Note to Reporters: A photo of Marc Winokur and his team is available with this news release online at www.news.colostate.edu.

A center at Colorado State University will help the Colorado Department of Human Services decide which programs to prevent child abuse and neglect are most effective.

CDHS has awarded a $1.4 million contract to the Social Work Research Center in CSU’s School of Social Work for the prevention evaluation project. The contract was awarded through a competitive bid process.

The project will focus on the processes, outcomes and costs of voluntary intervention programs offered by county human services agencies as a way to keep families out of the child welfare system. Marc Winokur, director of the center, is the principal investigator for the evaluation, which will last at least two and a half years. The co-investigators, also from the Social Work Research Center, are Helen Holmquist-Johnson and Rebecca Orsi.

Joining CSU’s Social Work Research Center in carrying out the evaluation are the Kempe Center for the Prevention and Treatment of Child Abuse and Neglect at the University of Colorado School of Medicine and the Center for Policy Research, a Denver nonprofit evaluation firm.
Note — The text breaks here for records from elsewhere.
(** C7. Once a start has brought the service to the running state, every
    further start returns success and leaves the service object as it is,
    whatever the collaborators would answer; over the first start and all
    the later ones the capture device is constructed exactly once and
    exactly one detection thread is started. *)
Theorem C7_start_idempotent (s0 s : Server) (w : StartEnv) (ws : list StartEnv) :
  detection_running s0 = false ->
  start_camera_detection s0 w = (true, s) ->
  starts s ws = (replicate (length ws) true, s) /\
  detection_running (snd (starts s ws)) = true /\
  count is_video_capture (effects (snd (starts s ws))) =
    S (count is_video_capture (effects s0)) /\
  count is_thread_start (effects (snd (starts s ws))) =
    S (count is_thread_start (effects s0)).
Proof.
  intros Hidle Hstart.
  destruct (start_from_stopped s0 s w Hidle Hstart) as (Hrun & Hopen & Hthr).
  rewrite (starts_when_running ws s Hrun). simpl. auto.
Qed.

Lemma C7_start_idempotent_witness :
  starts (snd (start_camera_detection fresh_server good_start))
      [good_start; no_camera_start; good_start] =
    ([true; true; true], snd (start_camera_detection fresh_server good_start)) /\
  detection_running
    (snd (starts (snd (start_camera_detection fresh_server good_start))
            [good_start; no_camera_start; good_start])) = true /\
  count is_video_capture
    (effects (snd (starts (snd (start_camera_detection fresh_server good_start))
                     [good_start; no_camera_start; good_start]))) = 1%nat /\
  count is_thread_start
    (effects (snd (starts (snd (start_camera_detection fresh_server good_start))
                     [good_start; no_camera_start; good_start]))) = 1%nat.
Proof.
  apply (C7_start_idempotent fresh_server
           (snd (start_camera_detection fresh_server good_start)) good_start
           [good_start; no_camera_start; good_start]); reflexivity.
Defined.

(** C8. When the service is stopped and the camera cannot be opened,
    [start_camera_detection] returns failure, the running flag stays
    false, no thread is started, and the status handler reports the camera
    as not connected. *)
Theorem C8_failed_open_stays_idle (s : Server) (w : StartEnv) (now : string) :
  detection_running s = false ->
  cannot_open (open_camera w) = true ->
  cascade_loads (load_cascade w) = true \/ camera_status s = false ->
  fst (start_camera_detection s w) = false /\
  detection_running (snd (start_camera_detection s w)) = false /\
  count is_thread_start (effects (snd (start_camera_detection s w))) =
    count is_thread_start (effects s) /\
  assoc "detection_running" (get_status (snd (start_camera_detection s w)) now) =
    Some (VBool false) /\
  assoc "camera_connected" (get_status (snd (start_camera_detection s w)) now) =
    Some (VBool false).
Proof.
  intros Hidle Hcam Hpre.
  unfold start_camera_detection, initialize_face_cascade, initialize_camera,
    release_cap, get_status, camera_status in *.
  rewrite Hidle.
  destruct (load_cascade w) as [|c0]; simpl in *.
  - destruct Hpre as [Hpre|Hpre]; [discriminate|]. rewrite Hidle, Hpre. auto.
  - destruct (cascade_empty c0); simpl in *.
    + destruct Hpre as [Hpre|Hpre]; [discriminate|]. rewrite Hidle, Hpre. auto.
    + destruct (open_camera w) as [|c ok]; simpl in *.
      * destruct (cap s) eqn:Hcap; simpl; rewrite ?count_snoc, ?Hidle, ?Hcap; simpl;
          repeat split; try reflexivity; lia.
      * destruct (is_opened c) eqn:Hc; [discriminate|]. simpl.
        destruct (cap s) eqn:Hcap; simpl; rewrite ?count_snoc, ?Hidle, ?Hc; simpl;
          repeat split; try reflexivity; lia.
Qed.

Lemma C8_failed_open_stays_idle_witness :
  fst (start_camera_detection fresh_server no_camera_start) = false /\
  detection_running (snd (start_camera_detection fresh_server no_camera_start)) = false /\
  count is_thread_start (effects (snd (start_camera_detection fresh_server no_camera_start))) =
    count is_thread_start (effects fresh_server) /\
  assoc "detection_running"
    (get_status (snd (start_camera_detection fresh_server no_camera_start))
       "2024-01-01T00:00:09") = Some (VBool false) /\
  assoc "camera_connected"
    (get_status (snd (start_camera_detection fresh_server no_camera_start))
       "2024-01-01T00:00:09") = Some (VBool false).
Proof.
  apply (C8_failed_open_stays_idle fresh_server no_camera_start "2024-01-01T00:00:09").
  - reflexivity.
  - reflexivity.
  - left. reflexivity.
Defined.

(** The [break] of the loop leaves every field but the frame counter as it
    was; the running flag in particular stays set. *)
Lemma break_keeps_flag (s : Server) (r : ReadOutcome) :
  detection_running s = true ->
  process_every_n_frames s <= frame_skip_count s + 1 ->
  camera_status s = false ->
  detection_iteration s r = (set_frame_skip_count 0 s, Break).
Proof.
  intros Hrun Hskip Hcam. unfold detection_iteration, camera_status in *.
  rewrite Hrun. simpl.
  destruct (Z.ltb_spec (frame_skip_count s + 1) (process_every_n_frames s)); [lia|].
  destruct (cap s) as [c|]; [rewrite Hcam|]; reflexivity.
Qed.

(** C3, what the program does.  After a successful start the camera fails;
    at its next processing iteration the loop leaves through [break], so no
    detection thread is left, yet [detection_running] still reads true, the
    status handler reports detection as running, and a further start
    request returns at once without starting anything. *)
Theorem C3_break_keeps_detection_running :
  let y := run (boot 5001 5002 "2024-01-01T00:00:00" 0) camera_lost_schedule in
  live_loops y = O /\
  detection_running (srv y) = true /\
  assoc "detection_running" (get_status (srv y) "2024-01-01T00:00:09") =
    Some (VBool true) /\
  assoc "camera_connected" (get_status (srv y) "2024-01-01T00:00:09") =
    Some (VBool false) /\
  effects (srv y) = [EVideoCapture; EThreadStart].
Proof. vm_compute. repeat split; reflexivity. Qed.

(** ** run_server *)

(** C9, what the program does.  The primary port is in use and the
    fallback port is free.  [app.run] leaves with [SystemExit(1)], which
    neither [except OSError] nor [except Exception] catches: [run_server]
    has handed only the primary port to [app.run], the fallback port is
    never tried although it would serve, and the exit leaves
    [run_server]. *)
Theorem C9_busy_port_skips_fallback :
  primary_busy (port fresh_server) = Raises system_exit_1 /\
  primary_busy (fallback_port fresh_server) = Serves /\
  tried (run_server fresh_server primary_busy) = [5001] /\
  outcome (run_server fresh_server primary_busy) = Raises system_exit_1.
Proof. vm_compute. repeat split; reflexivity. Qed.

(** ** The reading store under interleaved readers and writers *)

Module StoreFacts.
Import Store.
Local Open Scope nat_scope.

Lemma thread_ok_grow (req : Reading -> Prop) (h : list Reading) (d : Reading) (t : Thread) :
  thread_ok req h t -> thread_ok req (h ++ [d]) t.
Proof.
  destruct t; simpl; try exact id.
  intros (d' & Hp & Hout). exists d'. split; [|exact Hout].
  apply lookup_app_l_Some, Hp.
Qed.

Lemma data_set_thread (req : Reading -> Prop) (r0 : Reading) (s : State) (i : nat) (t : Thread) :
  inv_data req r0 s -> thread_ok req (heap s) t -> inv_data req r0 (set_thread i t s).
Proof.
  intros [Hh Hc Hr Hp Ht] Hok. constructor; simpl; try assumption.
  intros j t' Hj. apply list_lookup_insert_Some in Hj as [(_ & <- & _)|[_ Hj]].
  - exact Hok.
  - exact (Ht j t' Hj).
Qed.

Lemma data_set_lock (req : Reading -> Prop) (r0 : Reading) (s : State) (l : option nat) :
  inv_data req r0 s -> inv_data req r0 (set_lock l s).
Proof. intros [Hh Hc Hr Hp Ht]. constructor; simpl; assumption. Qed.

Lemma data_respond (req : Reading -> Prop) (r0 : Reading) (s : State) (r : Reading) :
  inv_data req r0 s -> r ∈ heap s -> inv_data req r0 (respond r s).
Proof.
  intros [Hh Hc Hr Hp Ht] Hin. constructor; simpl; try assumption.
  intros r' Hr'. apply elem_of_app in Hr' as [Hr'|Hr'].
  - exact (Hr r' Hr').
  - apply list_elem_of_singleton in Hr' as ->. exact Hin.
Qed.

Lemma data_publish (req : Reading -> Prop) (r0 : Reading) (s : State) (d : Reading) :
  inv_data req r0 s -> req d -> inv_data req r0 (publish d s).
Proof.
  intros [Hh Hc Hr Hp Ht] Hd. constructor; simpl.
  - rewrite Hh. reflexivity.
  - rewrite Hh, length_app. simpl. lia.
  - intros r Hin. apply elem_of_app. left. exact (Hr r Hin).
  - intros d' Hin. apply elem_of_app in Hin as [Hin|Hin].
    + exact (Hp d' Hin).
    + apply list_elem_of_singleton in Hin as ->. exact Hd.
  - intros j t Hj. apply thread_ok_grow. exact (Ht j t Hj).
Qed.

(** Every step keeps the data invariant. *)
Lemma step_data (req : Reading -> Prop) (r0 : Reading) (s : State) (i : nat) (c : Choice) :
  inv_data req r0 s ->
  (forall d : Reading, c = BeginWrite d -> req d) ->
  inv_data req r0 (step s i c).
Proof.
  intros Hinv Hreq. unfold step.
  destruct (threads s !! i) as [t|] eqn:Hi; [|exact Hinv].
  pose proof (inv_threads _ _ _ Hinv i t Hi) as Hok.
  destruct t as [| | |p out|d|d n|]; simpl in Hok.
  - destruct c as [|d|]; [| |exact Hinv].
    + apply data_set_thread; [exact Hinv|exact I].
    + apply data_set_thread; [exact Hinv|]. simpl. apply Hreq. reflexivity.
  - destruct (lock s); [exact Hinv|].
    apply data_set_lock, data_set_thread; [exact Hinv|exact I].
  - apply data_set_thread; [exact Hinv|]. simpl.
    destruct (lookup_lt_is_Some_2 (heap s) (cur s)) as [d Hd].
    { rewrite (inv_heap _ _ _ Hinv), (inv_cur _ _ _ Hinv). simpl. lia. }
    exists d. split; [exact Hd|reflexivity].
  - destruct Hok as (d & Hp & Hout). rewrite Hp.
    destruct (d !! length out) as [item|] eqn:Hitem.
    + apply data_set_thread; [exact Hinv|]. simpl. exists d. split; [exact Hp|].
      rewrite length_app. simpl. rewrite Nat.add_1_r.
      rewrite (take_S_r d (length out) item Hitem), <- Hout. reflexivity.
    + apply data_respond.
      * apply data_set_thread; [exact Hinv|exact I].
      * simpl. rewrite Hout, take_ge by (apply lookup_ge_None_1, Hitem).
        exact (list_elem_of_lookup_2 _ _ _ Hp).
  - destruct (lock s); [exact Hinv|].
    apply data_set_lock, data_set_thread; [exact Hinv|exact Hok].
  - destruct (Nat.ltb_spec n (length d)) as [Hlt|Hge].
    + apply data_set_thread; [exact Hinv|exact Hok].
    + rewrite take_ge by exact Hge.
      apply data_publish; [|exact Hok].
      apply data_set_thread; [exact Hinv|exact I].
  - apply data_set_lock, data_set_thread; [exact Hinv|exact I].
Qed.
Many of the strength-based, family-focused interventions being assessed are aimed at getting help to those who need it – before the situation devolves into a child being removed from the home.

“Child welfare is in the prevention business now,” Winokur said. “This is meant to preserve families and work with them before they get into the system. Once you’re in the system, you’re likely to have worse outcomes.”

The four prevention interventions that Winokur and his partners will examine are:

• An expansion of the Nurse Family Partnership, a program in which a nurse visits the home of at-risk, first-time mothers to provide support services, from pregnancy through the child’s first two years. The evaluation team will assess efforts to increase collaboration with child welfare services, boost enrollment, and improve nurses’ knowledge and confidence in dealing with child abuse and neglect.

• SafeCare, an in-home parenting program that gives parents training in child health and safety as well as cultivating positive interactions with their kids.

• Colorado Community Response, an effort to refer families to community-based services in cases that are reported to child protective services but are screened out or closed after initial assessment.

• The Core Services Program, which aims to keep cases already in the child protective services system from becoming more serious, in situations where children are at risk of out-of-home placement or need services to maintain placement in the least restrictive setting possible.

The Social Work Research Center will produce annual reports during the study. Winokur said the project will include interviews with social workers and families at sites around the state where the interventions are offered.

The ultimate goal, according to Winokur, is to provide state officials with information that will help them decide whether to keep providing funding to the intervention programs.

The School of Social Work is housed in the College of Health and Human Sciences.